• Standardised shorter regimens versus individualised longer regimens for multidrug-resistant TB

      Abidi, S; Achar, J; Neino, M; Bang, D; Benedetti, A; Brode, S; Campbell, J; Casas, E; Conradie, F; Dravniece, G; et al. (European Respiratory Society (ERS), 2019-12-20)
      We sought to compare the effectiveness of two WHO-recommended regimens for the treatment of rifampin- or multidrug-resistant (RR/MDR) tuberculosis: a standardised regimen of 9-12 months (the "shorter regimen"), and individualised regimens of ≥20 months ("longer regimens").We collected individual patient data from observational studies identified through systematic reviews and a public call for data. We included patients meeting WHO eligibility criteria for the shorter regimen: not previously treated with second-line drugs, and with fluoroquinolone- and second-line injectable agent-susceptible RR/MDR tuberculosis. We used propensity score matched, mixed-effects meta-regression to calculate adjusted odds ratios and adjusted risk differences (aRD) for failure or relapse, death within 12 months of treatment initiation, and loss to follow-up.We included 2625/3378 (77.7%) individuals from 9 studies of shorter regimens, and 2717/13104 (20.7%) from 53 studies of longer regimens. Treatment success was higher with the shorter regimen than with longer regimens (pooled proportions: 80.0% versus 75.3%), due to less loss to follow-up with the former (aRD, -0.15 95%CI: -0.17 to -0.12).
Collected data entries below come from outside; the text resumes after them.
(* ===== verification/AccessControl.v ===== *)
(** * AccessControl: who may do what on a node

    Model of class [AccessControl] of src/src/access/AccessControl.{h,cpp} with
    AuthMode.h, Privilege.h, SubjectDescriptor.h and RequestPath.h.

    - class [AclDelegate] is [AccessControl::Delegate] with the [Entry] and
      [EntryIterator] objects it serves: operations on a store, an entry or
      iterator being named by a number; [AclDelegateLaws] is what it promises;
    - Module [AccessControl]: the operations, over any delegate;
    - [grants] says when an entry of the list allows a request, and
      [check_acl_sound], [check_acl_complete] that [CheckACL] decides it. *)

From S2P Require Import Prelude Encoding NodeId.

(** ** Data *)

Inductive AuthMode := AuthMode_kNone | kInternalDeviceAccess | kPase | kCase | kGroup.
#[export] Instance AuthMode_eq_dec : EqDecision AuthMode.
Proof. solve_decision. Defined.

Inductive AuxiliaryType := kSystem | kGroupcast.

(** [Privilege], an enumeration over [uint8_t] whose values are bits. *)
Definition kView : Z := 1.
Definition kProxyView : Z := 2.
Definition kOperate : Z := 4.
Definition kManage : Z := 8.
Definition kAdminister : Z := 16.
Definition kAllPrivilegeBits : Z :=
  Z.lor (Z.lor (Z.lor (Z.lor kView kProxyView) kOperate) kManage) kAdminister.
Definition IsValidPrivilege (privilege : Z) : bool :=
  negb (privilege =? 0) && (Z.land privilege kAllPrivilegeBits =? privilege) &&
  (Z.land privilege (privilege - 1) =? 0).

Record SubjectDescriptor := MkSubject {
  fabricIndex : Z;
  authMode : AuthMode;
  subject : Z;
  cats : CATValues.t;
  isCommissioning : bool }.

Inductive RequestType :=
| kRequestTypeUnknown
| kAttributeReadRequest
| kAttributeWriteRequest
| kCommandInvokeRequest
| kEventReadRequest.
#[export] Instance RequestType_eq_dec : EqDecision RequestType.
Proof. solve_decision. Defined.
(* ===== verification/AclList.v ===== *)
(** * AclList: the delegate keeps a list of entries

    The list behind AclStorage.v and what the operations do to it.

    - [content] is what an entry says, [contents] the list of the entries in use;
    - [acl_ok] is the invariant of the memory: entries in use come first, every
      [Entry] object that has a delegate shows a storage in use, and no two of them
      share a storage of the pool;
    - Module [Spec] is the list of entries by itself: what [CreateEntry], [UpdateEntry],
      [DeleteEntry] and [GetEntryCount] answer and do. *)

From S2P Require Import Prelude Encoding NodeId AccessControl AclStorage.
Import AclStorage.

(** ** Runs with a postcondition *)

(** [m] run in [s] ends in a result and a state with [Q], without stopping. *)
Definition post {S A} (m : M S A) (s : S) (Q : result A -> S -> Prop) : Prop :=
  let (r, s') := m s in Q r s' /\ r <> Err UNDEFINED_BEHAVIOUR /\ r <> Err PROGRAM_ABORT.

Section Post.
Context {S A B : Type}.
Implicit Types (m : M S A) (s : S).

Lemma post_weaken m s (Q Q' : result A -> S -> Prop) :
  post m s Q -> (forall r s', Q r s' -> Q' r s') -> post m s Q'.
Proof. unfold post; destruct (m s); naive_solver. Qed.
(** *** The check, which makes an iterator of its own *)

Section Check.
Context (IsDeviceTypeOnEndpoint : Z -> Z -> bool)
        (GetGroupInfo : option (Z -> Z -> result bool))
        (group_check : SubjectDescriptor -> RequestPath -> Z -> CHIP_ERROR)
        (restrictions : option ((SubjectDescriptor -> RequestPath -> CHIP_ERROR) *
                                (SubjectDescriptor -> RequestPath -> CHIP_ERROR)))
        (CHIP_CONFIG_USE_ACCESS_RESTRICTIONS : bool).

Lemma framed_match_subjects P sd mode e i n :
  framed_id P (AccessControl.match_subjects (H := example_delegate) sd mode e i n).
Proof.
  revert i; induction n as [|n IH]; intros i; cbn [AccessControl.match_subjects]; [framed|].
  cbn [AccessControl.GetSubject example_delegate]; unfold EntryGetSubject; framed.
Qed.

Lemma framed_match_targets P rp e i n :
  framed_id P (AccessControl.match_targets (H := example_delegate) IsDeviceTypeOnEndpoint rp e i n).
Proof.
  revert i; induction n as [|n IH]; intros i; cbn [AccessControl.match_targets]; [framed|].
  cbn [AccessControl.GetTarget example_delegate]; unfold EntryGetTarget; framed.
Qed.
#[local] Hint Resolve framed_match_subjects framed_match_targets : framed.

Lemma framed_check_entry P sd rp p e :
  framed_id P (AccessControl.check_entry (H := example_delegate) IsDeviceTypeOnEndpoint sd rp p e).
Proof.
  unfold AccessControl.check_entry.
  cbn [AccessControl.GetAuthMode AccessControl.GetPrivilege AccessControl.GetSubjectCount AccessControl.GetTargetCount example_delegate].
  unfold EntryGetAuthMode, EntryGetPrivilege, EntryGetSubjectCount, EntryGetTargetCount; framed.
Qed.
#[local] Hint Resolve framed_check_entry : framed.

Lemma framed_check_entries fuel sd rp p it e :
  framed_id (eq it) (AccessControl.check_entries (H := example_delegate) IsDeviceTypeOnEndpoint fuel sd rp p it e).
Proof.
  induction fuel as [|fuel IH]; cbn [AccessControl.check_entries]; [framed|]; cbn [IteratorNext example_delegate]; framed.
Qed.
#[local] Hint Resolve framed_check_entries : framed.

Lemma framed_CheckACL P fuel sd rp p :
  framed_id P (AccessControl.CheckACL (H := example_delegate) IsDeviceTypeOnEndpoint fuel sd rp p).
Proof.
  unfold AccessControl.CheckACL.
  cbn [DelegateCheck DelegateEntries new_iterator delete_iterator new_entry delete_entry example_delegate].
  apply framed_bind; [framed|intros err]; destruct (decide _); [framed|]; destruct (decide _); [framed|].
  apply framed_scoped_iterator; intros it; apply framed_bind; [framed|intros []].
  apply framed_scoped; intros; framed.
Qed.

Lemma framed_ac_Check P fuel sd rp p :
  framed_ac P (AccessControl.Check (H := example_delegate) IsDeviceTypeOnEndpoint GetGroupInfo group_check restrictions
                 CHIP_CONFIG_USE_ACCESS_RESTRICTIONS fuel sd rp p).
Proof.
  apply framed_initialized; apply framed_bind; [framed|intros []].
  apply framed_bind; [apply framed_attempt, framed_lift, framed_CheckACL|intros err]; unfold AccessControl.this; framed.
Qed.
End Check.

End Frames.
The risk difference for failure or relapse was slightly higher with the shorter regimen overall (0.02, 95%CI: 0 to 0.05), and greater in magnitude with baseline resistance to pyrazinamide (0.12, 95%CI: 0.07 to 0.16), prothionamide/ethionamide (0.07, 95%CI: -0.01 to 0.16), or ethambutol (0.09, 95%CI: 0.04 to 0.13).In patients meeting WHO criteria for its use, the standardised shorter regimen was associated with substantially less loss to follow-up during treatment as compared to individualised longer regimens, and with more failure/relapse in the presence of resistance to component medications. Our findings support the need to improve access to reliable drug susceptibility testing.